Des études de l’université d’East Carolina ont montré que ces microréalisations réduisent les marqueurs de stress jusqu’à 54 %. C’est plus efficace que la plupart des techniques de relaxation et bien plus divertissant. Cela explique aussi pourquoi, après une journée de travail stressante, beaucoup se détendent en prenant les commandes d’un bus virtuel.
« Ich muss gar nichts » (en français, « je n’ai aucune obligation »), annonçait le groupe électro-punk allemand Grossstadtgeflüster en 2010, célébrant ainsi la liberté de ne rien se laisser imposer. En réalité, le succès de ces jeux semble évident : j’aime jouer à mon propre rythme et les simulations me redonnent le contrôle qui fait de plus en plus défaut dans la vie réelle. La théorie de l’autodétermination affirme que les êtres humains ont trois besoins psychologiques fondamentaux : l’autonomie, la compétence et le lien social. Devinez ce que les emplois modernes n’arrivent pas à satisfaire ?

Des études montrent (en anglais) que les personnes qui font l’expérience d’un manque d’autonomie au travail sont particulièrement susceptibles de succomber à l’échappatoire que représentent les jeux vidéo. Nos emplois virtuels compensent en quelque sorte ce que nos emplois réels n’arrivent pas à nous offrir. Plutôt qu’être un simple pion dans la vie réelle, je suis aux manettes dans le jeu. Et même si mon public se résume à quelques poules, ça me va.
Powerwash Simulator est exemplaire : chaque salissure nettoyée déclenche une petite montée de dopamine qui culmine avec un signal sonore. Je nettoie rapidement la niche du chien : « ding ». La sensation est très agréable. Le cerveau humain ne distingue pas les succès réels des succès virtuels, il cherche simplement à obtenir sa récompense. Les développeurs et développeuses en ont bien conscience et nous abreuvent de réussites numériques.
Ce qui semble être une perte de temps a des effets thérapeutiques mesurables. Des études contrôlées (en anglais) montrent que les jeux activent le système nerveux parasympathique (responsable de la relaxation), réduisent les niveaux de cortisol et augmentent la sérotonine. Les jeux procurent ainsi les mêmes effets que la pratique de techniques de méditation reconnues, sauf que je frotte un sol virtuel à l’aide de mes pouces au lieu de me concentrer sur ma respiration en position du lotus.
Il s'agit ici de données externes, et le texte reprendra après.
(* ===== verification/Reparsing.v ===== *)
(** The round trip of [Printing]: the parser of [Syntax] reads back what the printer wrote.

    Each claim is stated with the fuel it needs, eight for every token that is left and a
    rank, as in [Parsing], and for any permission to parse a lambda. *)
From Stdlib Require Import ZArith Lia Ascii String.
From S2P Require Import Prelude GoStrings Json Numeric Syntax Expr Accepting Printing.
Import Json Numeric Syntax Printing.
Open Scope string_scope.
Open Scope list_scope.
Open Scope Z_scope.

Module Reparsing.

Implicit Types (t : Token) (n : Node) (f : nat) (fl : bool) (ts rest : list Token).

Lemma bind_step {A B} (m : P A) (g : A -> P B) p a p' : m p = Ok (a, p') -> (m ≫= g) p = g a p'.
Proof. intros E. unfold mbind, P_bind. by rewrite E. Qed.

Lemma expect_step {B} k val (g : Token -> P B) t ts fl : tok_is k val t = true ->
  (expect k val ≫= g) (mkParser (t :: ts) fl) = g t (mkParser ts fl).
Proof. intros E. unfold expect, mbind, P_bind, cur. cbn. by rewrite E. Qed.

(** * Literals *)

Lemma ToLower_small c s : byte c < 65 -> ToLower (String c s) = String c (ToLower s).
Proof.
  intros Hc. cbn.
  assert ((byte c =? 0xC4) = false) as -> by (apply Z.eqb_neq; lia).
  assert ((byte c =? 0xE2) = false) as -> by (apply Z.eqb_neq; lia).
  assert ((65 <=? byte c) = false) as -> by (apply Z.leb_gt; lia).
  cbn. by destruct s as [|d [|]].
Qed.
Lemma refuses_done {A} (x : A) : refuses (done x).
Proof. by intros e. Qed.
Lemma refuses_fail {A} (e : conform_error) : ref_free e = true -> refuses (fail e : run A).
Proof. by intros He e' [= <-]. Qed.
Lemma refuses_andThen {A B} (m : run A) (f : A -> run B) : refuses m -> (forall x, refuses (f x)) -> refuses (andThen m f).
Proof. intros Hm Hf e. unfold andThen. destruct m as [[x|e']|]; [apply Hf|intros [= <-]; by apply Hm|done]. Qed.

Lemma refuses_build (f : string -> run (option value)) ks out : (forall k, refuses (f k)) -> refuses (build f ks out).
Proof.
  intros Hf. revert out. induction ks as [|k ks IH]; intros out; cbn; [apply refuses_done|].
  by apply refuses_andThen.
Qed.

Lemma refuses_mapRun (f : value -> run value) l : (forall v, refuses (f v)) -> refuses (mapRun f l).
Proof.
  intros Hf. induction l as [|v l IH]; cbn; [apply refuses_done|].
  apply refuses_andThen; [done|]. intros w. apply refuses_andThen; [done|]. intros. apply refuses_done.
Qed.

Lemma refuses_arms (f : node -> run value) one l fe hit i :
  (forall a, a ∈ l -> refuses (f a)) -> (forall e : conform_error, fe = Some e -> ref_free e = true) -> refuses (arms_loop f one l fe hit i).
Proof.
  revert fe hit i. induction l as [|a l IH]; intros fe hit i Hf Hfe; cbn.
  - destruct i as [|[|i]]; [|apply refuses_done|by apply refuses_fail]. apply refuses_fail. cbn.
    destruct fe; [by apply Hfe|done].
  - assert (Ha : refuses (f a)) by (apply Hf; constructor).
    assert (Hl : forall b, b ∈ l -> refuses (f b)) by (intros; apply Hf; by constructor).
    destruct (f a) as [[w|e]|]; [|apply IH; [done|]|done].
    + destruct one; [by apply IH|apply refuses_done].
    + destruct fe; [done|]. intros e' [= <-]. by apply Ha.
Qed.

Lemma refuses_scalar n v (e : conform_error) : checkScalar n v = Err e -> ref_free e = true.
Proof.
  unfold checkScalar, bound. intros E.
  repeat match type of E with context [match ?x with _ => _ end] => destruct x; cbn in E end;
    try discriminate; by injection E as <-.
Qed.

Lemma refuses_count n l (e : conform_error) : checkCount n l = Err e -> ref_free e = true.
Proof.
  unfold checkCount, bound. intros E.
  repeat match type of E with context [match ?x with _ => _ end] => destruct x; cbn in E end;
    try discriminate; by injection E as <-.
Qed.

Lemma union_ext (f g : node -> run value) l one : (forall a, a ∈ l -> f a = g a) -> conformUnion f l one = conformUnion g l one.
Proof.
  unfold conformUnion. generalize (@None conform_error), VNull, O.
  induction l as [|a l IH]; intros fe hit i Hl; cbn; [done|]. rewrite (Hl a) by constructor.
  assert (Hl' : forall b, b ∈ l -> f b = g b) by (intros; apply Hl; by constructor).
  destruct (g a) as [[w|e]|]; [destruct one; [by apply IH|done]|by apply IH|done].
Qed.

Section Walking.
Context (fuel : nat) (defs : defs_t) (root : node) (Hchecked : checked fuel defs root).

Definition resolves n : Prop := is_ok (deref defs n) = true.

Lemma pool_resolves : pool_each resolves defs.
Proof using Hchecked.
  intros k c Hk. eapply Forall_impl; [exact (checked_pool _ _ _ Hchecked k c Hk)|]. intros x. apply check_node_ref.
Qed.
Lemma root_resolves : each resolves root.
Proof using Hchecked. eapply Forall_impl; [exact (checked_root _ _ _ Hchecked)|]. intros x. apply check_node_ref. Qed.

Lemma progress : exists rank, productive rank defs.
Proof using Hchecked.
  apply (proj1 (proj1 (productivity_decided defs))). apply Hchecked.
Qed.

Lemma conform_refuses rank f mode : productive rank defs -> forall n v vis,
  each resolves n -> above rank vis n -> refuses (conformGuard f mode defs n v vis).
Proof using Hchecked.
  intros Hrank. induction f as [|f IH]; intros n v vis Hn Hab; [by intros e|]. rewrite conform_step.
  pose proof (each_self _ _ Hn) as Hr. unfold resolves in Hr.
  destruct (deref defs n) as [[r o]|e] eqn:Hd; [|done].
  destruct (step_above rank defs Hrank _ _ _ _ Hab Hd) as [-> Hab'].
  pose proof (each_deref _ _ _ _ _ pool_resolves Hn Hd) as Hres.
  destruct (isEmptyNode r); [apply refuses_done|].
  assert (Hbelow : forall a w, a ∈ children r -> refuses (conformGuard f mode defs a w ∅)).
  { intros a w Ha. apply IH; [by eapply each_child|apply above_empty]. }
  destruct (arms r) as [|a l] eqn:Ha.
  - unfold conformPlain. destruct (negb (checkType r v)); [by apply refuses_fail|].
    destruct (match entries (Enum r) with [] => _ | _ => _ end); [by apply refuses_fail|].
    destruct v; try apply refuses_done;
      try (destruct (checkScalar r _) eqn:E; [apply refuses_done|apply refuses_fail; by eapply refuses_scalar]).
    + destruct (isArraySchema r); [|apply refuses_done]. unfold conformArray.
      destruct (checkCount r _) eqn:E; [|apply refuses_fail; by eapply refuses_count].
      apply refuses_andThen; [|intros; apply refuses_done]. apply refuses_mapRun. intros x.
      destruct (Items r) eqn:Ei; [|apply refuses_done]. by apply Hbelow, child_item.
    + destruct (isObjectSchema r); [|apply refuses_done]. unfold conformObject.
      apply refuses_andThen.
      { apply refuses_build. intros k. unfold conformProperty. destruct (props r !! k) as [p|] eqn:Hp; [|apply refuses_done].
        assert (Hpv : forall x, refuses (conformGuard f mode defs p x ∅)) by (intros; by eapply Hbelow, child_prop).
        destruct (m !! k).
        - case_decide; [destruct (hasNullResolved f defs p) as [[]|]; [|apply refuses_done|done]|];
            (apply refuses_andThen; [apply Hpv|intros; apply refuses_done]).
        - destruct (isRequired r k).
          + case_decide; [|by apply refuses_fail]. destruct (hasNullResolved f defs p) as [[]|];
              [apply refuses_done|by apply refuses_fail|done].
          + destruct (propDefault defs p); [|apply refuses_done]. case_decide; [|apply refuses_done].
            specialize (Hpv v). destruct (conformGuard f mode defs p v ∅) as [[|e]|]; [apply refuses_done| |done].
            apply refuses_fail. cbn. by apply Hpv. }
      intros out. apply refuses_andThen; [|intros; apply refuses_done].
      destruct (AdditionalProperties r) as [a|] eqn:Hadd; [|apply refuses_done]. apply refuses_build. intros k.
      unfold conformExtra. rewrite Hadd. destruct (props r !! k), (m !! k); try apply refuses_done.
      apply refuses_andThen; [by apply Hbelow, child_extra|intros; apply refuses_done].
  - unfold conformUnion. rewrite <- Ha. apply refuses_arms; [|done]. intros b Hb%arms_bare.
    apply IH; [by eapply each_child, bare_child|by apply Hab'].
Qed.

(** The definitions being expanded make no difference where none of them is met again. *)
Lemma conform_visiting rank f mode : productive rank defs -> forall n v vis vis',
  above rank vis n -> above rank vis' n -> conformGuard f mode defs n v vis = conformGuard f mode defs n v vis'.
Proof using.
  intros Hrank. induction f as [|f IH]; intros n v vis vis' H1 H2; [done|]. rewrite !conform_step.
  destruct (deref defs n) as [[r o]|e] eqn:Hd; [|done].
  destruct (step_above rank defs Hrank _ _ _ _ H1 Hd) as [-> H1'].
  destruct (step_above rank defs Hrank _ _ _ _ H2 Hd) as [-> H2'].
  destruct (isEmptyNode r); [done|]. destruct (arms r) as [|a l] eqn:Ha; [done|]. rewrite <- Ha.
  apply union_ext. intros b Hb%arms_bare. apply IH; auto.
Qed.

Lemma default_fits n : each (fun c => check_node fuel defs c = pass) n -> defaultFits defs n.
Proof using Hchecked.
  intros Hn d. unfold propDefault. destruct (Default n) as [d'|] eqn:E.
  { intros [= <-]. destruct (check_node_default fuel defs n d' (each_self _ n Hn) E) as [w Hw]. by exists fuel, w. }
  case_decide as Hr; [done|]. destruct (deref defs n) as [[r o]|] eqn:Hd; [|done]. intros Hdef.
  pose proof (each_deref _ _ _ _ _ (checked_pool _ _ _ Hchecked) Hn Hd) as Hres.
  destruct (check_node_default fuel defs r d (each_self _ r Hres) Hdef) as [w Hw].
  exists fuel, w. destruct progress as [rank Hrank]. destruct fuel as [|f]; [done|]. unfold Validate in *.
  destruct (deref_spec _ _ _ _ Hd) as (Hrr & _).
  rewrite conform_step, Hd. rewrite conform_step, (deref_plain _ _ Hrr) in Hw.
  destruct (step_above rank defs Hrank n ∅ r o (above_empty rank n) Hd) as [-> Hab].
  destruct (isEmptyNode r); [done|]. destruct (arms r) as [|a l] eqn:Ha; [done|]. rewrite <- Ha in *.
  rewrite <- Hw. apply union_ext. intros b Hb%arms_bare.
  apply (conform_visiting rank f Strict Hrank); [by apply Hab|apply above_empty].
Qed.

Lemma readable_each n : each (fun c => check_node fuel defs c = pass) n ->
  each (fun c => scalarEnum c /\ exclusive defs c) n -> each (readable defs) n.
Proof using Hchecked.
  induction n as [n IH] using node_child_ind. intros Hn Hs. apply each_make.
  - destruct (each_self _ _ Hs) as [? ?]. split; [done|]. split; [done|]. by apply default_fits.
  - intros c Hc. apply IH; [done|by eapply each_child..].
Qed.

End Walking.

(** C20. The check for recursion without progress always answers, and it lets a pool of
    definitions pass exactly when its references can be ranked so that each, as long as
    the place in the value stays the same, leads downwards. *)
Theorem productivity_decides defs :
  (checkProductivity defs = pass <-> exists rank, productive rank defs) /\
  (checkProductivity defs <> pass -> exists cycle, checkProductivity defs = refuse (NoProgress cycle)).
Proof. apply productivity_decided. Qed.

(** C19. Once a document has passed its checks, no conform fails on a reference, in either
    mode and at any depth: every reference resolves, and none is met again before the walk
    moves on in the value. *)
Theorem checked_resolves fuel fuel' defs n v mode (e : conform_error) :
  checkDocRoot fuel defs n = pass -> Validate fuel' defs n v mode = Some (Err e) -> ref_free e = true.
Proof.
  intros Hc%checkDocRoot_checked. destruct (progress _ _ _ Hc) as [rank Hrank].
  apply (conform_refuses fuel defs n Hc rank); [done|by eapply root_resolves|apply above_empty].
Qed.

(** C18. On a document that passed its checks, recursive or not, [Validate] answers a value
    exactly for the documents of the schema's type, as long as the arms of a [oneOf] exclude
    each other and enumerations list scalars; neither is checked. *)
Theorem checked_decides fuel defs n v :
  checkDocRoot fuel defs n = pass ->
  pool_each (fun c => scalarEnum c /\ exclusive defs c) defs -> each (fun c => scalarEnum c /\ exclusive defs c) n ->
  (exists fuel w, Validate fuel defs n v Strict = Some (Ok w)) <-> sat false defs n v.
Proof.
  intros Hc%checkDocRoot_checked Hp Hn. destruct (progress _ _ _ Hc) as [rank Hrank].
  apply (decides rank defs n v Hrank).
  - intros k c Hk. apply (readable_each fuel defs n Hc); [exact (checked_pool _ _ _ Hc k c Hk)|by apply (Hp k)].
  - apply (readable_each fuel defs n Hc); [apply Hc|done].
Qed.

End Theory.

(** * A recursive document *)

Module Demo.

(** Whole numbers. *)
#[local] Instance whole : Numbers := {|
  num := Z; ToDecimal x := Some (inject_Z x); RoundToIntegralValue q := Some q; Float64 _ := true |}.

Definition leaf (t : string) (d : option value) : node :=
  mkNode [t] None None None None None None None None None None None None None None "" d.
Definition ref : node :=
  mkNode [] None None None None None None None None None None None None None None "#/$defs/Tree" None.
Definition maybe : node :=
  mkNode [] None None None None None (Some [leaf "null" None; ref]) None None None None None None None None "" None.
Definition label : node := leaf "string" (Some (VStr "none")).

(** A binary tree whose label defaults. *)
Definition tree : node :=
  mkNode ["object"] (Some {["label" := label; "left" := maybe; "right" := maybe]}) None None None None None None
    None None None None None None None "" None.
Definition defs : defs_t := {["Tree" := tree]}.

Definition link (l : value) : value := VObj {["left" := l; "right" := VNull]}.
Definition deep : value := link (link (VObj ∅)).

Lemma demo_passes : checkDocRoot 10 defs ref = pass.
Proof. by vm_compute. Qed.

Lemma demo_each (P : node -> Prop) : P ref -> P tree -> P label -> P maybe -> P (leaf "null" None) ->
  each P ref /\ pool_each P defs.
Proof.
  intros H1 H2 H3 H4 H5. split.
  - eapply each_intro; [vm_compute; reflexivity|]. by repeat constructor.
  - intros k n Hk. apply (lookup_singleton_Some (M:=gmap string) "Tree" k tree n) in Hk as [_ <-].
    eapply each_intro; [vm_compute; reflexivity|]. repeat constructor; done.
Qed.

Lemma demo_plain n : entries (OneOf n) = [] -> entries (Enum n) = [] -> scalarEnum n /\ exclusive defs n.
Proof.
  intros Ho He. unfold scalarEnum. rewrite He. split; [constructor|]. intros l1 a l2 b v El. rewrite Ho in El.
  by destruct l1.
Qed.

Lemma checked_decides_witness :
  (exists fuel w, Validate fuel defs ref deep Strict = Some (Ok w)) <-> sat false defs ref deep.
Proof.
  destruct (demo_each (fun c => scalarEnum c /\ exclusive defs c)) as [Hr Hd]; [by apply demo_plain..|].
  exact (checked_decides 10 defs ref deep demo_passes Hd Hr).
Defined.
L’OMS a même collaboré avec des entreprises de jeux vidéo (en anglais) pendant la pandémie de Covid-19 pour mettre en lumière les bienfaits des jeux vidéo sur la santé mentale. Certains thérapeutes intègrent désormais ces jeux dans leur pratique, par exemple en guise de technique de relaxation interactive pour les patients qui ne sont pas réceptifs à la méditation traditionnelle.